### WHAT NEEDS TO BE DONE
The answer must be a single number: the count of lines in the records below that contain the word "process".

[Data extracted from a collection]

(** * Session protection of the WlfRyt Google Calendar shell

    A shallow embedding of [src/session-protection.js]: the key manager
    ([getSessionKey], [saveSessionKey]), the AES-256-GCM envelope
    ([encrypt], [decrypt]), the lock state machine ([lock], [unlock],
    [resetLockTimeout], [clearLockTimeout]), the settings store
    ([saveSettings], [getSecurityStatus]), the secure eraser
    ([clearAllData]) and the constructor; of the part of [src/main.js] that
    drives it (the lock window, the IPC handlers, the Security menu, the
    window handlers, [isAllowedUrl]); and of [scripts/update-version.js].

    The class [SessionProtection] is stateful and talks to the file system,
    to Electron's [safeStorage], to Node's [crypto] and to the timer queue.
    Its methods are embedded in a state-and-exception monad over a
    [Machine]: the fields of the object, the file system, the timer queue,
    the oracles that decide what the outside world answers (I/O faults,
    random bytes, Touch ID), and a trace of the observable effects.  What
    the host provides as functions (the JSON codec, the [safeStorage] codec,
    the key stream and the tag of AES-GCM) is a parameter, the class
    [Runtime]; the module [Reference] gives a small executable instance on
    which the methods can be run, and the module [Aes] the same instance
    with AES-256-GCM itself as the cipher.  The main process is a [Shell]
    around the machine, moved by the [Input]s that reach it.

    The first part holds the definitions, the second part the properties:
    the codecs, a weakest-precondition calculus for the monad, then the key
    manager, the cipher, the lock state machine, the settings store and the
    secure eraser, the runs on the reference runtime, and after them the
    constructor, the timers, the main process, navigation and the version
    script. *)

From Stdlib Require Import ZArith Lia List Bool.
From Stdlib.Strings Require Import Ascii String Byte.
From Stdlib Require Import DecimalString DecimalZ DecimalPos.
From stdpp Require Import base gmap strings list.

### WRITTEN RESPONSE
2